Повседневная форма казачьих кавалерийских частей, конечно, была не столь броской и заметной, как парадная. Согласно принятым образцам, повседневная форма донцов состояла из "папахи, фуражки или пилотки, шинели, серого башлыка, бешмета цвета хаки, темно-синих шаровар с красными лампасами, общеармейских сапог, общекавалерийского снаряжения". Повседневная форма кубанцев и терцев состояла "из кубанки, фуражки или пилотки, шинели, цветного башлыка, бешмета цвета хаки, синих общеармейских шаровар с кантами: светлосиним у терцев и красным у кубанцев. Сапоги общеармейские, снаряжение общекавалерийское".

Парадная форма донцов, кубанцев и терцев была, конечно, более яркой. Новая кавалерийская форма донцов состояла из типичных для них компонентов. В качестве головного убора использовалась фуражка, которая имела круглую форму и подбиралась донскими казаками по индивидуальному размеру. Основу казачьей фуражки составлял облегающий голову широкий обод (околыш), покрытый сверху у донцов сукном красного цвета (в старину для этого использовали исключительно красный бархат). Верхняя, основная часть фуражки донских казаков имела довольно характерную форму круглого толстого и ровного блина (но большего чем околыш диаметра), поставленного на обшитый сукном изогнутый каркас под небольшим острым углом по отношению к околышу. Эта конструктивная часть казачьего головного убора называлась тулья. Тулья несколько возвышалась спереди и снижалась сзади до верхнего уровня околыша, имела темно-синий цвет (но во время первой мировой войны фуражки стали делать защитного, серовато-зеленого цвета или цвета "хаки"), а по круглому верхнему краю тулья отделывалась по стыковому с каркасом шву тонким красным кантом. Фуражка донского казака снабжалась довольно плотным и очень специфичным серповидным козырьком черного цвета, крепившимся под небольшим наклоном вниз непосредственно к околышу спереди. Фуражка обычно носилась донцами сдвинутой козырьком в правую сторону, а слева из- под него выпускался традиционный казачий чуб. На фотографиях второй половины 1930-х гг. мы видим казаков в фуражках. Так, в казачьих фуражках были запечатлены фотографами в 1937 г. председатель колхоза "Донской скакун" Тарасовского района Ростовской области И.Е. Хромушин и бригадир того же колхоза И.Е. Бесполуднев.

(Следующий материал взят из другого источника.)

(** * Anthropometric consistency checker: a shallow embedding of [script.py]

    The development embeds [DetecteurIncoherenceTaille] (its two reference
    tables, [valider_donnees], [_obtenir_plage_taille] and
    [_estimer_poids_enfant]) and proves properties of the embedding.

    Modelling conventions.
    - Python numbers: [age] is an [int] and is modelled as [Z]; every other
      measurement and the score are modelled as exact rationals [Q].  The
      arithmetic is therefore the exact one: rounding, overflow, underflow
      and NaN of binary64 are outside the model.
    - The input dictionary carries the keys listed in the docstring of
      [valider_donnees]; it is modelled as a record of optional fields, where
      [None] stands for "key absent, or key bound to the Python [None]".
    - Exceptions are explicit: a computation returns [Ok v] or [Raise e].
    - An f-string message is modelled by a constructor of [Message] that
      carries the interpolated values (their textual formatting is not
      modelled). *)

From Stdlib Require Import ZArith QArith Qabs String Ascii List Bool Lia Lqa.
Import ListNotations.

Open Scope Q_scope.

(* ------------------------------------------------------------------ *)
(** ** Python numbers *)

Module Py.

(** [a < b] on numbers, as a boolean. *)
Definition lt (a b : Q) : bool := negb (Qle_bool b a).

(** [a <= b]. *)
Definition le (a b : Q) : bool := Qle_bool a b.

(** [a > b] is [b < a]. *)
Definition gt (a b : Q) : bool := lt b a.

(** Truth value of a number: every number but zero is true. *)
Definition truthy (a : Q) : bool := negb (Qeq_bool a 0).

(** [max(a, b)]: the first argument unless the second is strictly larger. *)
Definition max (a b : Q) : Q := if lt a b then b else a.

(** [min(a, b)]: the first argument unless the second is strictly smaller. *)
Definition min (a b : Q) : Q := if lt b a then b else a.

(** [x ** 2]. *)
Definition carre (x : Q) : Q := x ^ 2.

(** [str.lower()] on one character (ASCII letters). *)
Definition lower_ascii (c : ascii) : ascii :=
  let n := nat_of_ascii c in
  if andb (Nat.leb 65 n) (Nat.leb n 90) then ascii_of_nat (n + 32) else c.

(** [str.lower()]. *)
Fixpoint lower (s : string) : string :=
  match s with
  | EmptyString => EmptyString
  | String c s' => String (lower_ascii c) (lower s')
  end.

(** [x in l] for a list of strings. *)
Definition dans (x : string) (l : list string) : bool :=
  existsb (String.eqb x) l.

End Py.

(* ------------------------------------------------------------------ *)
(** ** Exceptions *)

(** The exceptions the embedded code can raise. *)
Inductive Exception : Type :=
| KeyError (cle : string)
| ZeroDivisionError.

(** Outcome of a computation that may raise. *)
Inductive Res (A : Type) : Type :=
| Ok (a : A)
| Raise (e : Exception).

Arguments Ok {A} a.
Arguments Raise {A} e.

Definition bind {A B : Type} (m : Res A) (f : A -> Res B) : Res B :=
  match m with
  | Ok a => f a
  | Raise e => Raise e
  end.

(** [a / b]: true division, raising on a zero divisor. *)
Definition div (a b : Q) : Res Q :=
  if Qeq_bool b 0 then Raise ZeroDivisionError else Ok (a / b).

Notation "x <- m ;; k" := (bind m (fun x => k))
  (at level 61, m at next level, right associativity).

(* ------------------------------------------------------------------ *)
(** ** Data model *)

(** The input dictionary [donnees].  [None]: the key is absent or bound to
    [None]. *)
Record Donnees : Type := {
  age : option Z;
  sexe : option string;
  taille : option Q;
  poids : option Q;
  tour_taille : option Q;
  envergure : option Q;
  longueur_jambe : option Q;
  taille_mere : option Q;
  taille_pere : option Q
}.

(** The messages built by [valider_donnees], one constructor per f-string,
    with the values the f-string interpolates. *)
Inductive Message : Type :=
| ChampManquant (champ : string)
| AgeInvalide (a : Z)
| SexeInvalide (s : string)
| TailleInvalide (t : Q)
| PoidsInvalide (p : Q)
| TailleIncoherente (s : string) (a : Z) (t : Q) (min_taille max_taille : Z)
| IMCExtreme (imc p t : Q)
| IMCInhabituel (imc : Q)
| RatioTourTaille (ratio min_r max_r : Q)
| RatioEnvergure (ratio min_r max_r : Q)
| EnvergureAtypique (env t : Q)
| RatioJambe (ratio min_r max_r : Q)
| PoidsTailleExtreme (t p poids_min poids_max : Q)
| PoidsInhabituel (p poids_attendu : Q)
| TourTailleSupEnvergure (tt env : Q)
| JambeSupEnvergure (lj env : Q).

(** The dataclass [ValidationResult]. *)
Record ValidationResult : Type := {
  est_valide : bool;
  erreurs : list Message;
  avertissements : list Message;
  score_coherence : Q
}.

(** The three local variables [erreurs], [avertissements] and [score] that
    [valider_donnees] updates as it goes. *)
Record Etat : Type := {
  e_erreurs : list Message;
  e_avertissements : list Message;
  e_score : Q
}.

(** [erreurs = []; avertissements = []; score = 100.0] *)
Definition etat_initial : Etat :=
  {| e_erreurs := []; e_avertissements := []; e_score := 100 |}.

(** [erreurs.append(m); score -= pts] *)
Definition ajouter_erreur (m : Message) (pts : Q) (st : Etat) : Etat :=
  {| e_erreurs := e_erreurs st ++ [m];
     e_avertissements := e_avertissements st;
     e_score := e_score st - pts |}.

В зимнее время фуражка заменялась в утвержденной форме кавалерийских казачьих частей для донцов на папаху, которая представляла собой мягкий и теплый головной убор. Папаха имела круглую цилиндрическую форму в виде широкополосного подбитого тканью кожаного обода с вывернутым наружу мехом. Эта довольно высокая косматая мужская меховая шапка изготавливалась исключительно из нестриженной овчины и увенчивалась суконным верхом (красным шлыком). Если же говорить о цвете казачьих папах, то преобладал у донских казаков черный цвет, а серые папахи, как правило, носили старшие офицеры. Однако в реальности все напрямую зависело от эффективности работы конкретных армейских снабженцев. Вполне могли встретиться у донских казаков папахи и иных цветов, например, рыжие.

Форменный головной убор донцов увенчивался специальным отличительным знаком - металлической кокардой. Теперь вместо традиционного вытянутого вверх и выпуклого наружу казачьего овала с круговыми овальными линиями в центре и остроконечными узкими лепестками по краям использовались слегка выпуклые пятиконечные красные звездочки с серпом и молотом посредине. Как и прежняя, новая символическая кокарда крепилась на околыш спереди по центру фуражки, а в зимнее время закреплялась спереди на папаху. В непогоду донские казаки, как и в досоветские исторические времена, непременно использовали для покрытия головы поверх головного убора башлык. Этот особой остроконечной формы капюшон с длинными концами выглядел также как и башлык у кубанцев, но в отличие от него имел традиционный защитный цвет (серо-зеленоватый тон). В этом случае донцы никоим образом не изменяли своим прагматическим приоритетам в отношении одежды.

В состав новой кавалерийской формы донцов входил казакин. Это был "сюртук", как отмечается в цитированной нами выше публикации, практически повторявший дореволюционный парадный мундир. Впрочем, точнее и правильнее будет говорить о коротком мужском верхнем платье в виде полукафтана с глубоким запахом, со стоячим воротником и длинными рукавами. Казакин традиционно застегивался на крючках, шился в талию из ткани защитного цвета, но имел сзади сборки, что позволяло казаку выправить переднюю сторону платья. Однако в реальных условиях 1930-х годов казакин вполне мог быть заменен у донцов и обычной гимнастеркой.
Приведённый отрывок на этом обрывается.